Away from work, he served on boards at Penn, the Philadelphia Zoo, and other groups, and was president of the Gladwyne Civic Association in the 1980s and the Gladwyne Free Library in the 1990s. He was a lifelong sailor who won local races at the Jersey Shore and a 1972 national championship, and he and his wife, Alice, navigated exotic waters together around the world.

“He was driven and bold,” his wife said. “He would do things after other people said, ‘You can’t do that.’”

Charles Edward Dagit Jr. was born July 1, 1943, in Philadelphia. He grew up in Merion, went sailing with his father and others often as a boy, and graduated from Malvern Preparatory School in 1961.

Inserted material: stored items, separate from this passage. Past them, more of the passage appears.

Lemma frag_bits o (b : bool) : 0 <= o < 65536 -> (8 | o) -> let f := o / 8 + if b then 0 else IP_MF in
  Z.land f IP_DF = 0 /\ Z.shiftl (Z.land f IP_OFFSET) 3 = o /\ (Z.land f IP_MF =? 0) = b.
Proof.
  intros Ho [k ->]. cbv zeta. rewrite Z.div_mul by lia. assert (0 <= k < 8192) as Hk by lia.
  assert (forall f, 0 <= f < 16384 -> Z.land f IP_DF = 0 /\ Z.land f IP_OFFSET = f mod 8192 /\
    Z.land f IP_MF = 8192 * (f / 8192)) as Hf.
  { intros f Hf. change IP_DF with (2 ^ 14). change IP_OFFSET with (Z.ones 13). change IP_MF with (2 ^ 13). split_and!.
    - apply Z.bits_inj'. intros j Hj. rewrite Z.land_spec, Z.bits_0, Z.pow2_bits_eqb by lia.
      destruct (Z.eqb_spec 14 j) as [<-|]; [|by rewrite andb_false_r]. rewrite (bounded_high_bit 14) by lia. done.
    - by rewrite Z.land_ones by lia.
    - rewrite (Z.div_mod f (2 ^ 13)) at 1 by lia. assert (f / 2 ^ 13 = 0 \/ f / 2 ^ 13 = 1) as Hq.
      { assert (0 <= f / 2 ^ 13 < 2); [|lia]. split; [apply Z.div_pos; lia|apply Z.div_lt_upper_bound; lia]. }
      pose proof (Z.mod_pos_bound f (2 ^ 13) ltac:(lia)) as Hm. set (q := f / 2 ^ 13) in *. change 8192 with (2 ^ 13).
      fold q. apply Z.bits_inj'. intros j Hj. rewrite Z.land_spec, Z.pow2_bits_eqb by lia.
      destruct (Z.eqb_spec 13 j) as [<-|Hne].
      + rewrite andb_true_r. destruct Hq as [->| ->].
        * rewrite Z.mul_0_r, Z.add_0_l. rewrite (bounded_high_bit 13) by lia. done.
        * rewrite Z.mul_1_r. rewrite Z.pow2_bits_true by lia. apply Z.testbit_true; [lia|].
          replace ((2 ^ 13 + f mod 2 ^ 13) / 2 ^ 13) with 1 by (apply (Z.div_unique _ _ _ (f mod 2 ^ 13)); lia). done.
      + rewrite andb_false_r. destruct Hq as [->| ->]; [by rewrite Z.mul_0_r, Z.bits_0|].
        rewrite Z.mul_1_r, Z.pow2_bits_false by lia. done. }
  assert (forall b : bool, 0 <= k + (if b then 0 else IP_MF) < 16384) as Hr by (intros []; unfold IP_MF; lia).
  destruct (Hf _ (Hr b)) as (H1 & H2 & H3). rewrite H1, H2, H3. rewrite Z.shiftl_mul_pow2 by lia. split; [done|].
  destruct b; unfold IP_MF.
  - rewrite Z.add_0_r, Z.mod_small, Z.div_small by lia. split; [lia|done].
  - assert ((k + 8192) mod 8192 = k) as -> by (symmetry; apply (Z.mod_unique _ _ 1); lia).
    assert ((k + 8192) / 8192 = 1) as -> by (symmetry; apply (Z.div_unique _ _ _ k); lia). split; [lia|done].
Qed.

Context (hlen hl : Z) (i : buf_id) (T : list Z) (HT : datagram hlen hl T).

(** What the code reads of a fragment that has arrived. *)
Record read_ok m (s o n : Z) (iph : list Z) : Prop := {
  ro_iph : iph_of m s = Some iph;
  ro_id : id_of_iph iph = Some i;
  ro_size : IP_HEADER_SIZE iph = Some hl;
  ro_df : df_flag iph = Some 0;
  ro_off : ip_offset iph = Some o;
  ro_mf : exists f, frag_off iph = Some f /\ (Z.land f IP_MF =? 0) = (hlen + hl + o + n =? zlen T);
  ro_ttl : exists t, ttl iph = Some t /\ is_byte t
}.

Lemma frag_read m s fr o n : rcv_skb hlen (hlen + hl) m s fr -> is_frag hlen hl i T fr o n -> exists iph, read_ok m s o n iph.
Proof.
  destruct HT as [Hhlen Hhl Hlen _]. unfold IP_MIN_HEADER_SIZE in Hhl.
  intros Hs [Hl (Ho & H8 & Hn & Hon) Hid Hsz Hoff (t & Ht & Htb) _ _].
  destruct (iph_of_ok _ _ _ _ _ Hs) as [r Hr]; [lia|]. exists (drop (Z.to_nat hlen) fr ++ r).
  assert (20 <= zlen (drop (Z.to_nat hlen) fr)) as H20 by (unfold zlen in *; rewrite length_drop; lia).
  assert (frag_off (drop (Z.to_nat hlen) fr ++ r) = frag_off (drop (Z.to_nat hlen) fr)) as Ef
    by (unfold frag_off; apply get16_app; lia).
  destruct (frag_bits o (hlen + hl + o + n =? zlen T) ltac:(lia) H8) as (Hdf & Ho3 & Hmf). split.
  - done.
  - rewrite <- Hid. unfold id_of_iph, daddr, saddr, proto, ip_id. by rewrite !get32_app, get8_app, get16_app by lia.
  - rewrite <- Hsz. unfold IP_HEADER_SIZE, ihl. by rewrite get8_app by lia.
  - unfold df_flag. rewrite Ef, Hoff. cbn. by rewrite Hdf.
  - unfold ip_offset. rewrite Ef, Hoff. cbn. by rewrite Ho3.
  - eexists. by rewrite Ef, Hoff.
  - exists t. split; [|done]. rewrite <- Ht. unfold ttl. apply get8_app. lia.
Qed.
(* ===== verification/IpFragSend.v ===== *)
(** Taking a datagram apart: [ip_frag] of [IpFrag.v]. *)
From S2P Require Import Prelude Pool Skb SkbTheorems Ip IpFrag IpFragFacts.

Local Open Scope Z_scope.
Local Open Scope embox_scope.

Section FragSend.
Context `{A : arch} `{!ArchOk A} `{B : byteorder} `{O : skb_opts} `{I : ip_opts} {H : Type} `{!SysHeap H} `{!SysHeapOk H}.
Context (np nd : Z) (Hopts : 8 <= MODOPS_DATA_SIZE < 2 ^ 30 /\ 0 <= IP_ALIGN_SIZE <= 2).
Context (hdr_len : Z -> Z) (hlen hl : Z) (P : list Z).
Implicit Types m : skmem (H := H).

(** The buffer [s] of a packet [fr] to be sent, for the device [dv]. *)
Definition sent m (s : Z) (fr : list Z) : Prop :=
  exists x d, skb_wf m s x d /\ mac x = skb_get_data_pointner (data x) /\ nh x = mac x + hlen /\
    take (Z.to_nat (len x)) (bytes d) = fr.

(** The packet [P] to be taken apart. *)
Context (Hhlen : 0 <= hlen < 256) (Hhl : IP_MIN_HEADER_SIZE <= hl <= 60) (HP : hlen + hl < zlen P < hlen + 65536).
Context (Hsize : IP_HEADER_SIZE (drop (Z.to_nat hlen) P) = Some hl).

(** The frame [fr] has the [n] bytes at [o] of the data, behind the headers of [P]
    with the length and the fragment offset changed. *)
Record frame_of (fr : list Z) (o n mf : Z) : Prop := {
  fr_len : zlen fr = hlen + hl + n;
  fr_head : forall j, 0 <= j < hlen + hl -> j <> hlen + 2 -> j <> hlen + 3 -> j <> hlen + 6 -> j <> hlen + 7 ->
    znth fr j = znth P j;
  fr_tot : znth fr (hlen + 2) = Some ((hl + n) / 256) /\ znth fr (hlen + 3) = Some ((hl + n) mod 256);
  fr_off : znth fr (hlen + 6) = Some ((o / 8 + mf) / 256) /\ znth fr (hlen + 7) = Some ((o / 8 + mf) mod 256);
  fr_data : forall j, 0 <= j < n -> znth fr (hlen + hl + j) = znth P (hlen + hl + o + j)
}.
(** A frame has the bytes of [P] in its header, up to the fields that differ. *)
Lemma frame_header fr o n mf : frame_of hlen hl P fr o n mf -> 0 <= o -> 0 < n -> hlen + hl + o + n <= zlen P -> mf = 0 \/ mf = IP_MF ->
  header (drop (Z.to_nat hlen) fr) hl /\ version (drop (Z.to_nat hlen) fr) = Some 4 /\
  tot_len (drop (Z.to_nat hlen) fr) = Some (hl + n).
Proof.
  intros [Hl Hh [Ht1 Ht2] [Hf1 Hf2] Hd] Ho Hn Hon Hmf. pose proof packet_hl as Hhl. pose proof HP as [Hhlen [_ Hsz _] Hv Hlen _ _].
  unfold IP_HEADER_SIZE, ihl, version, tot_len, get8, get16 in *. rewrite znth_drop, Z.add_0_r in * by lia.
  rewrite (Hh hlen) by lia. split; [split|split].
  - apply Forall_lookup. intros k b Hk. assert (znth fr (hlen + Z.of_nat k) = Some b) as E.
    { rewrite <- znth_drop, znth_lookup by lia. by rewrite Nat2Z.id. }
    assert (0 <= o / 8 + mf < 65536) as Hw.
    { pose proof (Z.div_le_upper_bound o 8 8191). pose proof (Z.div_pos o 8). destruct Hmf as [->| ->]; unfold IP_MF; lia. }
    assert (0 <= hl + n < 65536) as Hw' by lia.
    pose proof (znth_Some _ _ _ E). destruct (Z.ltb_spec (Z.of_nat k) hl).
    + destruct (decide (Z.of_nat k = 2)) as [Ek|]; [rewrite Ek, Ht1 in E|destruct (decide (Z.of_nat k = 3)) as [Ek|];
        [rewrite Ek, Ht2 in E|destruct (decide (Z.of_nat k = 6)) as [Ek|]; [rewrite Ek, Hf1 in E|destruct (decide (Z.of_nat k = 7)) as [Ek|];
        [rewrite Ek, Hf2 in E|rewrite Hh in E by lia; eapply packet_byte; [done|lia]]]]]; injection E as <-; by apply word_bytes.
    + replace (hlen + Z.of_nat k) with (hlen + hl + (Z.of_nat k - hl)) in E by lia. rewrite Hd in E by lia.
      eapply packet_byte; [done|lia].
  - unfold IP_HEADER_SIZE, ihl, get8. rewrite znth_drop, Z.add_0_r by lia. by rewrite (Hh hlen) by lia.
  - unfold IP_MIN_HEADER_SIZE, zlen in *. rewrite length_drop. lia.
  - done.
  - change (2 + 1) with 3. rewrite !znth_drop by lia. rewrite Ht1, Ht2. cbn. f_equal. pose proof (Z.div_mod (hl + n) 256 ltac:(lia)). lia.
Qed.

He earned three degrees and won a traveling fellowship and two design competitions at Penn, and worked for Mitchell-Giurgola and his father’s firm after college before establishing Dagit-Saylor.

He took Alice Murdoch on their first date in 1962, and they married in 1967, and had sons Charles III and John. They lived in Center City and West Philadelphia before moving to Gladwyne.

Mr. Dagit played piano and painted, enjoyed golf and dancing, and he and his wife spent more than 60 years twirling to the Charleston, jitterbug, and Texas two step. “Charlie was a most remarkable person,” a friend said in a tribute. “Smart, talented, artistic, and funny. Just so exceptional.”

In addition to his wife and sons, Mr. Dagit is survived by four grandsons, two sisters, and other relatives. A sister died earlier.

Visitation with the family is to be from 10 to 11 a.m. Friday, April 12, at St. John Vianney Church, 350 Conshohocken State Rd., Gladwyne, Pa. 19035. A service is to follow.

Donations in his name may be made to St. Malachy School, Box 37012, Philadelphia, Pa. 19122; and Emergency Aid of Pennsylvania Foundation, 221 Conestoga Rd., Suite 300, Wayne Pa. 19087.